Please copy the leading lines of the entries below exactly, concluding with the line in which "(** ** Definitions" occurs.

(Dataset entries)
========================

(* ===== verification/NodeStore.v ===== *)
(** What the table [nodes] knows of the node map: once the started jobs have
    run, every reported fact about a node is in its row. *)
From Stdlib Require Import Floats.SpecFloat.
From S2P Require Import Prelude GoStrings GoFloat GoFloat32 Messages NodeData Nodes.

(** ** Definitions

    The columns that every change of the node schedules to be written.
    [TouchNode], [HandlePosition], [GetAll] and an uneventful heartbeat change
    the others without a job: id, coordinates, SNR, last heard, online. *)
Definition labels (r : Row) :=
  (rLongName r, rShortName r, rHWModel r, rRole r, rBatteryLevel r, rVoltage r, rChannelUtilization r,
   rAirUtilTx r, rTemperatureC r, rTemperatureF r, rTemperatureUpdatedAt r, rLastMessage r,
   (rNodeType r, rSensorShortID r, rFirmwareVersion r, rIsLicensed r)).

(** Writing [n] again would not change them. *)
Definition covers (r : Row) (n : Node.t) : Prop := labels (mergeRow (rowOf n) r) = labels r.
Definition bare (n : Node.t) : Prop := labels (rowOf n) = labels emptyRow.
Definition quiet (m n : Node.t) : Prop := labels (rowOf n) = labels (rowOf m).

Definition full (s : Service) : Prop :=
  forall a n, heap s !! a = Some n -> nodes s !! Node.NodeNum n = Some a.

(** Each node of the map is going to be written, is written, or has nothing
    to write. *)
Definition durable (s : Service) : Prop :=
  forall num a n, nodes s !! num = Some a -> heap s !! a = Some n ->
    PersistNode a ∈ jobs s \/ bare n \/ exists r, rows s !! num = Some r /\ covers r n.

(** The database takes what the jobs give it, and nothing is removed. *)
Fixpoint calm (textOK : string -> bool) (out : spec_float -> Z) (es : list event) (s : Service) : Prop :=
  match es with
  | [] => True
  | e :: es =>
      match e with
      | Call _ c => removes c = false
      | Job i accepted =>
          accepted = true /\
          forall a n, jobs s !! i = Some (PersistNode a) -> heap s !! a = Some n -> storable textOK n = true
      | Delete _ => False
      end /\ calm textOK out es (exec textOK out e s)
  end.

(** ** Rows *)
Lemma coalesce_idem {A} (a b : option A) : coalesce a (coalesce a b) = coalesce a b.
Proof. by destruct a. Qed.
Lemma unlessEmpty_idem a b : unlessEmpty a (unlessEmpty a b) = unlessEmpty a b.
Proof. unfold unlessEmpty. by destruct (same a ""). Qed.

Lemma mergeRow_idem r old : mergeRow r (mergeRow r old) = mergeRow r old.
Proof. unfold mergeRow. cbn. by rewrite !coalesce_idem, !unlessEmpty_idem. Qed.

Lemma covers_merge n old : covers (mergeRow (rowOf n) old) n.
Proof. unfold covers. by rewrite mergeRow_idem. Qed.

Lemma labels_mergeRow r r' old : labels r = labels r' -> labels (mergeRow r old) = labels (mergeRow r' old).
Proof. unfold labels. cbn. by intros [= -> -> -> -> -> -> -> -> -> -> -> -> -> -> -> ->]. Qed.

Lemma covers_quiet r m n : quiet m n -> covers r m -> covers r n.
Proof. unfold quiet, covers. intros Hq Hc. by rewrite (labels_mergeRow _ _ r Hq). Qed.

Lemma bare_quiet m n : quiet m n -> bare m -> bare n.
Proof. unfold quiet, bare. congruence. Qed.

Lemma quiet_refl n : quiet n n.
Proof. done. Qed.
Lemma quiet_trans l m n : quiet l m -> quiet m n -> quiet l n.
Proof. unfold quiet. congruence. Qed.
#[local] Hint Resolve quiet_refl quiet_trans : core.

Lemma quiet_withPosition p n : quiet n (withPosition p n).
Proof. unfold withPosition. by destruct (_ >? _). Qed.

Lemma quiet_unchanged out now lat lon data n n' :
  beaten out now lat lon data n = (n', false) -> quiet n n'.
Proof.
  unfold beaten, beatPosition, beatTemperature, beatBattery. destruct (_ || _);
    (destruct (temperatureC data) as [v|]; [destruct (isZero64 v)|]);
    (destruct (battery data) as [b|]; [destruct (float_lt _ _); [destruct (_ =? _)|]|]); by intros [= <-].
Qed.

(** ** Calls *)
Record dstep (s s' : Service) : Prop := {
  ds_jobs : forall j, j ∈ jobs s -> j ∈ jobs s';
  ds_rows : rows s' = rows s;
  ds_full : full s -> full s';
  ds_nodes : forall num a n', nodes s' !! num = Some a -> heap s' !! a = Some n' ->
    PersistNode a ∈ jobs s' \/ bare n' \/
    exists n, nodes s !! num = Some a /\ heap s !! a = Some n /\ quiet n n'
}.

Lemma dstep_refl s : dstep s s.
Proof. split; eauto 10. Qed.

Lemma dstep_trans s s1 s2 : dstep s s1 -> dstep s1 s2 -> dstep s s2.
Proof.
  intros [J1 R1 F1 N1] [J2 R2 F2 N2]. split; [by auto|congruence|by auto|].
  intros num a n' Ha Hn. destruct (N2 _ _ _ Ha Hn) as [H|[H|(n & Hb & Hm & Hq)]]; [by left|by right; left|].
  destruct (N1 _ _ _ Hb Hm) as [H|[H|(l & Hc & Hl & Hq')]]; [by left; auto|..].
  - right; left. by eapply bare_quiet.
  - right; right. eauto.
Qed.

Lemma durable_dstep s s' : durable s -> dstep s s' -> durable s'.
Proof.
  intros Hd [J R F N] num a n' Ha Hn. rewrite R.
  destruct (N _ _ _ Ha Hn) as [H|[H|(n & Hb & Hm & Hq)]]; [by left|by right; left|].
  destruct (Hd _ _ _ Hb Hm) as [H|[H|(r & Hr & Hc)]]; [by left; auto|right; left|right; right].
  - by eapply bare_quiet.
  - exists r. split; [done|]. by eapply covers_quiet.
Qed.

Lemma dstep_Broadcast e s s1 : dstep s s1 -> dstep s (Broadcast e s1).
Proof.
  destruct (Broadcast_frame e s1) as (E1 & E2 & E3 & E4 & E5). intros [J R F N].
  unfold full in *. split; rewrite ?E1, ?E2, ?E4, ?E5; unfold full; rewrite ?E1, ?E2; done.
Qed.

Lemma dstep_go j s s1 : dstep s s1 -> dstep s (go j s1).
Proof.
  intros [J R F N]. split; cbn; [|done|done|].
  - intros j' Hj. apply elem_of_app. left. by apply J.
  - intros num a n' Ha Hn. destruct (N _ _ _ Ha Hn) as [H|H]; [left; apply elem_of_app; by left|by right].
Qed.

Lemma full_store a n n' s :
  full s -> heap s !! a = Some n -> Node.NodeNum n' = Node.NodeNum n -> full (store a n' s).
Proof.
  intros Hf Ha Hn b m. cbn. destruct (decide (b = a)) as [->|Hne].
  - rewrite lookup_insert_eq. intros [= <-]. rewrite Hn. by apply Hf.
  - rewrite lookup_insert_ne by done. apply Hf.
Qed.

Lemma dstep_store a n n' s :
  heap s !! a = Some n -> Node.NodeNum n' = Node.NodeNum n -> quiet n n' -> dstep s (store a n' s).
Proof.
  intros Ha Hn Hq. split; [done|done|by intros; eapply full_store|]. cbn. intros num b m Hb.
  destruct (decide (b = a)) as [->|Hne].
  - rewrite lookup_insert_eq. intros [= <-]. right; right. eauto.
  - rewrite lookup_insert_ne by done. right; right. eauto.
Qed.

Lemma dstep_written a n n' s s' :
  heap s !! a = Some n -> Node.NodeNum n' = Node.NodeNum n ->
  nodes s' = nodes s -> heap s' = <[a := n']> (heap s) -> rows s' = rows s ->
  jobs s' = jobs s ++ [PersistNode a] -> dstep s s'.
Proof.
  intros Ha Hn E1 E2 E3 E4. split; [|done| |].
  - rewrite E4. intros j Hj. apply elem_of_app. by left.
  - intros Hf. pose proof (full_store a n n' s Hf Ha Hn) as Hf'. unfold full in *. rewrite E1, E2. exact Hf'.
  - rewrite E1, E2, E4. intros num b m Hb. destruct (decide (b = a)) as [->|Hne].
    + intros _. left. apply elem_of_app. right. by apply list_elem_of_singleton.
    + rewrite lookup_insert_ne by done. right; right. eauto.
Qed.

Lemma dstep_update a n n' s :
  heap s !! a = Some n -> Node.NodeNum n' = Node.NodeNum n -> dstep s (update a n' s).
Proof.
  intros Ha Hn. unfold update. destruct (Broadcast_frame (NodeUpdate n') (store a n' s)) as (E1 & E2 & E3 & E4 & E5).
  apply (dstep_written a n n'); [done|done|..]; cbn; by rewrite ?E1, ?E2, ?E4, ?E5.
Qed.

Lemma dstep_alloc num n s :
  ok s -> nodes s !! num = None -> Node.NodeNum n = num -> bare n -> dstep s (alloc num n s).2.
Proof.
  intros [H1 H2 H3] Hnone Hn Hb. split; [done|done|..]; cbn.
  - intros Hf b m. cbn. destruct (decide (b = next s)) as [->|Hne].
    + rewrite lookup_insert_eq. intros [= <-]. rewrite Hn. apply lookup_insert_eq.
    + rewrite lookup_insert_ne by done. intros Hm. rewrite lookup_insert_ne; [by apply Hf|].
      intros E. specialize (Hf _ _ Hm). congruence.
  - intros num' b m Hb' Hm. destruct (decide (b = next s)) as [->|Hne].
    + rewrite lookup_insert_eq in Hm. injection Hm as <-. right; by left.
    + rewrite lookup_insert_ne in Hm by done. right; right.
      destruct (decide (num' = num)) as [->|Hne']; [rewrite lookup_insert_eq in Hb'; congruence|].
      rewrite lookup_insert_ne in Hb' by done. eauto.
Qed.

Lemma dstep_obtain num s k :
  ok s -> (forall a s1 n, heap s1 !! a = Some n -> dstep s1 (k a s1 n)) ->
  dstep s (let '(a, s1) := obtain num s in withNode a s1 (k a s1)).
Proof.
  intros Hs Hk. destruct (obtain num s) as [a s1] eqn:E.
  destruct (obtain_spec _ _ _ _ Hs E) as (_ & _ & n & Hn & _).
  apply (dstep_trans s s1).
  - unfold obtain in E. destruct (nodes s !! num) eqn:En.
    + injection E as <- <-. apply dstep_refl.
    + assert (s1 = (alloc num (Node.fresh num) s).2) as -> by by rewrite E. by apply dstep_alloc.
  - unfold withNode, nodeAt. rewrite Hn. by apply Hk.
Qed.

Lemma dstep_obtain_update num s f :
  ok s -> (forall n, Node.NodeNum (f n) = Node.NodeNum n) ->
  dstep s (let '(a, s1) := obtain num s in withNode a s1 (fun n => update a (f n) s1)).
Proof.
  intros Hs Hf. apply (dstep_obtain num s (fun a s1 n => update a (f n) s1)); [done|].
  intros a s1 n Hn. by eapply dstep_update.
Qed.

Lemma dstep_known num s k :
  (forall a n, heap s !! a = Some n -> dstep s (k a n)) ->
  dstep s (match nodes s !! num with Some a => withNode a s (k a) | None => s end).
Proof.
  intros Hk. destruct (nodes s !! num) as [a|]; [|apply dstep_refl].
  unfold withNode, nodeAt. destruct (heap s !! a) eqn:E; [by apply Hk|apply dstep_refl].
Qed.

Lemma dstep_TouchNode now num snr rssi s : ok s -> dstep s (TouchNode now num snr rssi s).
Proof.
  intros Hs. unfold TouchNode. destruct (nodes s !! num) as [a|] eqn:E.
  - unfold withNode, nodeAt. destruct (heap s !! a) eqn:E2; [by eapply dstep_store|apply dstep_refl].
  - set (n := Node.set_IsOnline true _). cbn [alloc].
    pose proof (dstep_alloc num n s Hs E eq_refl eq_refl) as H1. cbn [alloc snd] in H1.
    apply (dstep_Broadcast (NodeUpdate n)) in H1. eapply dstep_trans; [exact H1|].
    unfold withNode, nodeAt. destruct (_ !! next s) eqn:E2; [by eapply dstep_store|apply dstep_refl].
Qed.

Lemma dstep_GetAll now s : dstep s (GetAll now s).2.
Proof.
  assert (forall a n', heap (GetAll now s).2 !! a = Some n' ->
            exists n, heap s !! a = Some n /\ Node.NodeNum n' = Node.NodeNum n /\ quiet n n') as Hh.
  { intros a n'. cbn. rewrite refreshAll_heap. destruct (decide _); [|by eauto].
    destruct (heap s !! a) as [n|]; [|done]. intros [= <-]. by exists n. }
  split; [done|done| |].
  - intros Hf a n' Ha. destruct (Hh _ _ Ha) as (n & Hn & -> & _). by apply Hf.
  - intros num a n' Hb Ha. destruct (Hh _ _ Ha) as (n & Hn & _ & Hq). right; right. by exists n.
Qed.

Lemma dstep_invoke out now c s : ok s -> removes c = false -> dstep s (invoke out now c s).
Proof.
  intros Hs Hr. destruct c; cbn [invoke]; try done.
  - by apply dstep_TouchNode.
  - apply dstep_known. intros a n Hn. by eapply (dstep_written a n (markedLocal n)).
  - apply dstep_known. intros a n Hn. destruct (classified nodeType n) eqn:E; [|apply dstep_refl].
    eapply dstep_update; [done|]. unfold classified in E. by repeat case_match; simplify_eq.
  - unfold UpdateLongName. destruct (nodes s !! num) as [a|]; [|apply dstep_refl].
    unfold withNode, nodeAt. destruct (heap s !! a) eqn:E; [by eapply dstep_update|apply dstep_refl].
  - apply (dstep_obtain_update _ s (informed now info)); [done|apply informed_num].
  - by apply (dstep_obtain_update from s (measured now metrics)).
  - by apply (dstep_obtain_update from s (sensed now env)).
  - unfold SetFirmwareVersion. destruct (same firmware ""); [apply dstep_refl|]. apply dstep_known.
    intros a n Hn. destruct (same _ _); [apply dstep_refl|by eapply dstep_update].
  - apply (dstep_obtain from s (fun a s1 n => let '(n', changed) := beaten out now lat lon data n in
      if changed : bool then update a n' s1 else store a n' s1)); [done|].
    intros a s1 n Hn. pose proof (keeps_beaten out now lat lon data n) as [Hk _].
    destruct (beaten out now lat lon data n) as [n' []] eqn:E; [by eapply dstep_update|].
    eapply dstep_store; [done|done|by eapply quiet_unchanged].
  - unfold SetSensorShortID. destruct (same shortID ""); [apply dstep_refl|].
    apply (dstep_obtain from s (fun a s1 n => if same (Node.SensorShortID n) shortID then s1
      else update a (Node.set_SensorShortID shortID n) s1)); [done|].
    intros a s1 n Hn. destruct (same _ _); [apply dstep_refl|by eapply dstep_update].
  - unfold SetLastMessage. destruct (same msg ""); [apply dstep_refl|].
    by apply (dstep_obtain_update from s (fun n => heard now (Node.set_LastMessage msg n))).
  - apply (dstep_obtain from s (fun a s1 n => go (PersistPosition a) (Broadcast (NodePosition from
      (Node.Latitude (located now pos n)) (Node.Longitude (located now pos n)) (Node.Altitude (located now pos n)))
      (store a (located now pos n) s1)))); [done|].
    intros a s1 n Hn. apply dstep_go, dstep_Broadcast. eapply dstep_store; [done|apply keeps_withPosition|].
    apply (quiet_trans _ (withPosition pos n)); [apply quiet_withPosition|done].
  - apply dstep_GetAll.
Qed.

(** ** Jobs *)
Lemma durable_job textOK s i :
  ok s -> full s -> durable s ->
  (forall a n, jobs s !! i = Some (PersistNode a) -> heap s !! a = Some n -> storable textOK n = true) ->
  durable (RunJob textOK i true s).
Proof.
  intros Hs Hf Hd Hst. destruct (jobs s !! i) as [j|] eqn:Ej; [|by unfold RunJob; rewrite Ej].
  destruct (RunJob_frame textOK i true s) as (E1 & E2 & _ & _).
  assert (jobs (RunJob textOK i true s) = delete i (jobs s)) as Ejobs.
  { unfold RunJob. rewrite Ej. by destruct (runJob_frame textOK true j (set_jobs (delete i (jobs s)) s)) as (_ & _ & _ & ->). }
  assert (forall num a n, nodes s !! num = Some a -> heap s !! a = Some n -> j <> PersistNode a ->
    PersistNode a ∈ jobs s -> PersistNode a ∈ delete i (jobs s)) as Hother.
  { intros num a n Ha Hn Hne [k Hk]%list_elem_of_lookup.
    apply (elem_of_delete_other (jobs s) i k (PersistNode a)); [done|]. intros ->. congruence. }
  destruct j as [a|a].
  - destruct (ok_jobs _ Hs (PersistNode a)) as [n Hn]; [by eapply list_elem_of_lookup_2|]. cbn in Hn.
    specialize (Hst a n eq_refl Hn). unfold durable. rewrite E1, E2, Ejobs, (RunJob_persist textOK i a n s Ej Hn Hst).
    intros num b m Hb Hm. destruct (decide (b = a)) as [->|Hne].
    + right; right. destruct (ok_nodes _ Hs _ _ Hb) as (m' & Hm' & Hnum). assert (m = n) as -> by congruence.
      assert (m' = n) as -> by congruence. rewrite Hnum, upsert_lookup. eexists. split; [done|apply covers_merge].
    + destruct (Hd _ _ _ Hb Hm) as [H|[H|(r & Hr & Hc)]].
      * left. eapply Hother; [done|done|congruence|done].
      * by right; left.
      * right; right. exists r. split; [|done]. unfold upsert. rewrite lookup_insert_ne; [done|].
        intros <-. apply Hne. rewrite (Hf _ _ Hn) in Hb. congruence.
  - unfold durable. rewrite E1, E2, Ejobs. intros num b m Hb Hm.
    assert (rows (RunJob textOK i true s) = rows s) as ->.
    { unfold RunJob, runJob, withNode, persistPosition. rewrite Ej. repeat case_match; done. }
    destruct (Hd _ _ _ Hb Hm) as [H|H]; [left|by right]. eapply Hother; [done|done|done|done].
Qed.

Lemma calm_run textOK out es s :
  ok s -> full s -> durable s -> calm textOK out es s -> durable (run textOK out es s).
Proof.
  revert s. induction es as [|e es IH]; intros s Hs Hf Hd; cbn [calm run]; [done|]. intros [He Hc].
  apply IH; [by apply ok_exec|..|done]; destruct e as [now c|i b|b]; cbn [exec] in *; try done.
  - by apply (ds_full s), Hf; apply dstep_invoke.
  - destruct (RunJob_frame textOK i b s) as (E1 & E2 & _). unfold full. rewrite E1, E2. exact Hf.
  - eapply durable_dstep; [done|]. by apply dstep_invoke.
  - destruct He as [-> Hst]. by apply durable_job.
Qed.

========================

Response below:
(* ===== verification/NodeStore.v ===== *)
(** What the table [nodes] knows of the node map: once the started jobs have
    run, every reported fact about a node is in its row. *)
From Stdlib Require Import Floats.SpecFloat.
From S2P Require Import Prelude GoStrings GoFloat GoFloat32 Messages NodeData Nodes.

(** ** Definitions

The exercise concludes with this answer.